* **EXERCISE OBJECTIVE**
Each line in the records below, from the one that contains "serialisation of a" to the one that contains "payload, or the error it throws. *)", should be reproduced exactly, the first and last included.

* **Collected data entries**
######
(** * Ephemeral terminal session gateway (src/server.js)

    A shallow embedding of the token helpers, the session registry, the
    [/getaccess] handler and the WebSocket bridge of [src/server.js],
    with the event handlers written in a small state-and-exception monad
    that logs the calls made on the collaborators (socket, process
    stream, container runtime, HTTP response). *)

From Stdlib Require Import ZArith SpecFloat Ascii String List Bool Lia.
From Stdlib.Strings Require Import Byte.
From stdpp Require Import gmap strings list fin_maps.

Set Warnings "-register-all".

Local Open Scope string_scope.
Local Open Scope Z_scope.

(** ** JavaScript values *)

Module Js.

(** A JavaScript number is an IEEE 754 binary64 value. *)
Definition prec : Z := 53.
Definition emax : Z := 1024.

(** What [JSON.parse] can return, together with [undefined], which a
    property read gives for a missing key.  An object is listed by its
    own properties, one entry per key. *)
Inductive Value :=
| Undefined
| Null
| Bool (b : bool)
| Number (x : spec_float)
| Str (s : string)
| Array (items : list Value)
| Object (props : list (string * Value)).

(** ToBoolean, as applied by [||], [&&] and [if]. *)
Definition truthy (v : Value) : bool :=
  match v with
  | Undefined | Null => false
  | Bool b => b
  | Number (S754_zero _) | Number S754_nan => false
  | Number _ => true
  | Str s => negb (String.eqb s "")
  | Array _ | Object _ => true
  end.

(** [a || b] *)
Definition or (a b : Value) : Value := if truthy a then a else b.

Fixpoint assoc (k : string) (props : list (string * Value)) : Value :=
  match props with
  | [] => Undefined
  | (k', v) :: rest => if String.eqb k k' then v else assoc k rest
  end.

(** [v.k]: a TypeError ([None]) on [null] and [undefined], the own
    property of an object, [undefined] for a key that is missing.  The
    keys read by the server are not properties of any prototype. *)
Definition get (v : Value) (k : string) : option Value :=
  match v with
  | Undefined | Null => None
  | Object props => Some (assoc k props)
  | _ => Some Undefined
  end.

(** The number nearest to an integer (round to nearest, ties to even;
    overflow gives Infinity). *)
Definition of_Z (n : Z) : spec_float := binary_normalize prec emax n 0 false.

Definition is_digit (c : ascii) : bool :=
  let n := Z.of_N (N_of_ascii c) in (48 <=? n) && (n <=? 57).

(** The value of a string of decimal digits, read left to right. *)
Fixpoint decimal (acc : Z) (s : string) : option Z :=
  match s with
  | "" => Some acc
  | String c s' =>
      if is_digit c then decimal (10 * acc + (Z.of_N (N_of_ascii c) - 48)) s'
      else None
  end.

(** [Number(s)] on a non-empty string of decimal digits, the only
    strings the server converts; NaN stands for every other string. *)
Definition Number_of (s : string) : spec_float :=
  match s with
  | "" => S754_nan
  | _ => match decimal 0 s with
         | Some n => of_Z n
         | None => S754_nan
         end
  end.

(** [s.startsWith(p)] *)
Definition startsWith (s p : string) : bool := String.prefix p s.

(** [s.includes(p)] *)
Fixpoint includes (s p : string) : bool :=
  String.prefix p s ||
  match s with
  | "" => false
  | String _ s' => includes s' p
  end.

(** The longest prefix of digits of [s], and what follows it. *)
Fixpoint span_digits (s : string) : string * string :=
  match s with
  | "" => ("", "")
  | String c s' =>
      if is_digit c
      then let '(d, rest) := span_digits s' in (String c d, rest)
      else ("", s)
  end.

(** [s.match(/^\d+,\d+$/)], as a test.  A comma is not a digit, so the
    two greedy [\d+] have one way to match. *)
Definition match_digits_comma_digits (s : string) : bool :=
  let '(d1, rest) := span_digits s in
  match d1, rest with
  | String _ _, String c rest' =>
      Ascii.eqb c ","%char &&
      match span_digits rest' with
      | (String _ _, "") => true
      | _ => false
      end
  | _, _ => false
  end.

(** [s.split(',')] *)
Fixpoint split_comma (s : string) : list string :=
  match s with
  | "" => [""]
  | String c s' =>
      if Ascii.eqb c ","%char then "" :: split_comma s'
      else match split_comma s' with
           | [] => [String c ""]
           | p :: ps => String c p :: ps
           end
  end.

End Js.

(** ** Buffers *)

Definition Buffer := list byte.

(** [buf[i]] as a number; [None] is [undefined]. *)
Definition at_ (buf : Buffer) (i : nat) : option Z :=
  (fun b => Z.of_N (Byte.to_N b)) <$> buf !! i.

(** [buf[i] === n] *)
Definition at_is (buf : Buffer) (i : nat) (n : Z) : bool :=
  match at_ buf i with
  | Some v => v =? n
  | None => false
  end.

(** [buf.includes(n)] *)
Definition buf_includes (buf : Buffer) (n : Z) : bool :=
  existsb (fun b => Z.of_N (Byte.to_N b) =? n) buf.

(** [buf.toString('utf-8')].  The text is kept in its UTF-8 form: the
    server only tests it against ASCII characters, which UTF-8 writes as
    the same single byte and nothing else decodes to, and hands it to
    [JSON.parse]. *)
Definition toString (buf : Buffer) : string := string_of_list_byte buf.

Definition Buffer_from (s : string) : Buffer := list_byte_of_string s.

(** ** Token codec *)

(** The payload signed by [generateToken]. *)
Record Claims := {
  containerName : string;
  sessionId : string;
  type : string
}.

(** What [jwt.verify] returns: the payload with the issue and expiry
    times (seconds) that [jwt.sign] added. *)
Record Decoded := {
  claims : Claims;
  iat : Z;
  exp : Z
}.

(** Tokens are modelled symbolically: a string is either the compact
    serialisation of a JSON Web Signature made under some key, or a
    string that is no such thing.  A signature is taken to verify under
    the key that made it and under no other. *)
Inductive Token :=
| Opaque (s : string)
| Jws (key : string) (payload : Claims) (issued expires : Z).

Inductive JwtError :=
| JsonWebTokenError (message : string)
| TokenExpiredError.

Module jwt.

(** [jwt.sign(payload, secret, {expiresIn})] at clock reading [now]
    (milliseconds); [expiresIn] is in seconds. *)
Definition sign (payload : Claims) (secret : string) (expiresIn : Z) (now : Z)
  : Token :=
  let timestamp := now / 1000 in
  Jws secret payload timestamp (timestamp + expiresIn).

(** [jwt.verify(token, secret)] at clock reading [now]: the decoded
    payload, or the error it throws. *)
Definition verify (token : Token) (secret : string) (now : Z)
  : Decoded + JwtError :=
  match token with
  | Opaque _ => inr (JsonWebTokenError "jwt malformed")
  | Jws key payload issued expires =>
      if negb (String.eqb key secret)
      then inr (JsonWebTokenError "invalid signature")
      else if expires <=? now / 1000
      then inr TokenExpiredError
      else inl {| claims := payload; iat := issued; exp := expires |}
  end.

End jwt.

(** ** Data model *)

(** Configuration read from the environment at start-up. [TOKEN_EXPIRY]
    is held in seconds (the default ['5m'] is 300). *)
Record Config := {
  JWT_SECRET : string;
  TOKEN_EXPIRY : Z
}.

(** The values of [activeSessions]. *)
Record Session := {
  s_containerName : string;
  containerId : string;
  createdAt : Z
}.

(** An entry of [docker.listContainers({all: true})]. *)
Record ContainerInfo := {
  Id : string;
  Names : list string;
  State : string
}.

Inductive ReadyState := CONNECTING | OPEN | CLOSING | CLOSED.

(** What the connection handler has set up for a socket: it is awaiting
    the exec stream, or it has registered the stream and socket
    handlers (with whether [stream.end()] was called), or it has
    registered none. *)
Inductive Bridge :=
| Attaching (sid : string)
| Streaming (sid : string) (ended : bool)
| Detached.

Record Socket := {
  readyState : ReadyState;
  bridge : Bridge
}.

Record Server := {
  activeSessions : gmap string Session;
  sockets : gmap nat Socket
}.

(** A text frame sent to the client: [JSON.stringify({error})], or the
    base64 text of a chunk of output. *)
Inductive Frame :=
| ErrorFrame (error : string)
| OutputFrame (chunk : Buffer).

(** The [data] object of a successful [/getaccess] response; its [url]
    and [expiresIn] fields repeat the token and the configuration. *)
Record Access := {
  a_token : Token;
  a_sessionId : string;
  a_containerName : string;
  a_containerId : string
}.

Inductive Response :=
| Success (data : Access)
| Failure (status : Z) (error : string).

(** Calls made on the collaborators, in order; of the registry, the
    [activeSessions.delete(sessionId)] of a socket's close handler is
    logged as [FxDelete], the deletions of the sweep loop are not. *)
Inductive Effect :=
| FxSend (ws : nat) (frame : Frame)
| FxClose (ws : nat)
| FxExec (ws : nat) (container : string)
| FxResize (ws : nat) (h w : Js.Value)
| FxWrite (ws : nat) (chunk : Buffer)
| FxEnd (ws : nat)
| FxDelete (sid : string)
| FxRespond (res : Response).

(** ** The handler monad: server state, logged calls, exceptions *)

Inductive Res (A : Type) :=
| Ok (a : A) (s : Server) (fx : list Effect)
| Throw (message : string) (s : Server) (fx : list Effect).
Arguments Ok {A} a s fx.
Arguments Throw {A} message s fx.

Definition M (A : Type) : Type := Server -> Res A.

#[export] Instance M_ret : MRet M := fun A a s => Ok a s [].

#[export] Instance M_bind : MBind M := fun A B f m s =>
  match m s with
  | Ok a s1 fx1 =>
      match f a s1 with
      | Ok b s2 fx2 => Ok b s2 (fx1 ++ fx2)
      | Throw e s2 fx2 => Throw e s2 (fx1 ++ fx2)
      end
  | Throw e s1 fx1 => Throw e s1 fx1
  end.

Definition throw {A} (message : string) : M A := fun s => Throw message s [].

(** [try { m } catch (error) { h(error.message) }] *)
Definition try_catch {A} (m : M A) (h : string -> M A) : M A := fun s =>
  match m s with
  | Ok a s1 fx1 => Ok a s1 fx1
  | Throw e s1 fx1 =>
      match h e s1 with
      | Ok a s2 fx2 => Ok a s2 (fx1 ++ fx2)
      | Throw e' s2 fx2 => Throw e' s2 (fx1 ++ fx2)
      end
  end.

Definition emit (e : Effect) : M unit := fun s => Ok tt s [e].

Definition gets {A} (f : Server -> A) : M A := fun s => Ok (f s) s [].

Definition modify (f : Server -> Server) : M unit := fun s => Ok tt (f s) [].

Definition set_sessions (f : gmap string Session -> gmap string Session)
  (s : Server) : Server :=
  {| activeSessions := f (activeSessions s); sockets := sockets s |}.

Definition set_socket (ws : nat) (f : Socket -> Socket) (s : Server) : Server :=
  {| activeSessions := activeSessions s; sockets := alter f ws (sockets s) |}.

Definition with_readyState (r : ReadyState) (c : Socket) : Socket :=
  {| readyState := r; bridge := bridge c |}.

Definition with_bridge (b : Bridge) (c : Socket) : Socket :=
  {| readyState := readyState c; bridge := b |}.

(** *** The session registry, a [Map] *)

Definition sessions_get (sid : string) : M (option Session) :=
  gets (fun s => activeSessions s !! sid).

Definition sessions_set (sid : string) (v : Session) : M unit :=
  modify (set_sessions (insert sid v)).

Definition sessions_delete (sid : string) : M unit :=
  emit (FxDelete sid);; modify (set_sessions (delete sid)).

(** *** The socket *)

(** The record of a socket; one the server has not seen reads as closed,
    with no handler on it. *)
Definition socket_of (s : Server) (ws : nat) : Socket :=
  match sockets s !! ws with
  | Some c => c
  | None => {| readyState := CLOSED; bridge := Detached |}
  end.

(** [ws.readyState] *)
Definition ws_readyState (ws : nat) : M ReadyState :=
  gets (fun s => readyState (socket_of s ws)).

(** [ws.send(frame)], which is only sure not to throw on an open
    socket. *)
Definition ws_send (ws : nat) (frame : Frame) : M unit :=
  r ← ws_readyState ws;
  match r with
  | OPEN => emit (FxSend ws frame)
  | _ => throw "WebSocket is not open"
  end.

(** [ws.close()]: starts the closing handshake of an open socket. *)
Definition ws_close (ws : nat) : M unit :=
  r ← ws_readyState ws;
  emit (FxClose ws);;
  match r with
  | OPEN => modify (set_socket ws (with_readyState CLOSING))
  | _ => mret tt
  end.

(** *** The process stream *)

(** [stream.end()] *)
Definition stream_end (ws : nat) : M unit :=
  emit (FxEnd ws);;
  modify (set_socket ws (fun c =>
    match bridge c with
    | Streaming sid _ => with_bridge (Streaming sid true) c
    | _ => c
    end)).

(** ** The server *)

Section Gateway.

Context (cfg : Config).

(** [JSON.parse] of a text, [None] when it throws a SyntaxError. *)
Context (JSON_parse : string -> option Js.Value).

(** *** Token helpers *)

Definition generateToken (containerName sessionId : string) (now : Z) : Token :=
  jwt.sign
    {| containerName := containerName;
       sessionId := sessionId;
       type := "terminal-access" |}
    (JWT_SECRET cfg) (TOKEN_EXPIRY cfg) now.

Definition verifyToken (token : Token) (now : Z) : option Decoded :=
  match jwt.verify token (JWT_SECRET cfg) now with
  | inl decoded => Some decoded
  | inr error => None
  end.

(** *** GET /getaccess *)

(** The predicate given to [containers.find]. *)
Definition matches (containerName : string) (c : ContainerInfo) : bool :=
  existsb (fun name => Js.includes name containerName) (Names c)
  || Js.startsWith (Id c) containerName.

(** The sweep loop: drops the sessions created before [threshold].  Its
    effect on the map is what is modelled; its [delete] calls are not
    logged. *)
Definition sessions_sweep (threshold : Z) : M unit :=
  modify (set_sessions
            (filter (fun entry : string * Session => ¬ (createdAt entry.2 < threshold)))).

Definition quoted (containerName : string) : string :=
  String.append "Container '" (String.append containerName "'").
######
* **EXERCISE ANSWER**
    serialisation of a JSON Web Signature made under some key, or a
    string that is no such thing.  A signature is taken to verify under
    the key that made it and under no other. *)
Inductive Token :=
| Opaque (s : string)
| Jws (key : string) (payload : Claims) (issued expires : Z).

Inductive JwtError :=
| JsonWebTokenError (message : string)
| TokenExpiredError.

Module jwt.

(** [jwt.sign(payload, secret, {expiresIn})] at clock reading [now]
    (milliseconds); [expiresIn] is in seconds. *)
Definition sign (payload : Claims) (secret : string) (expiresIn : Z) (now : Z)
  : Token :=
  let timestamp := now / 1000 in
  Jws secret payload timestamp (timestamp + expiresIn).

(** [jwt.verify(token, secret)] at clock reading [now]: the decoded
    payload, or the error it throws. *)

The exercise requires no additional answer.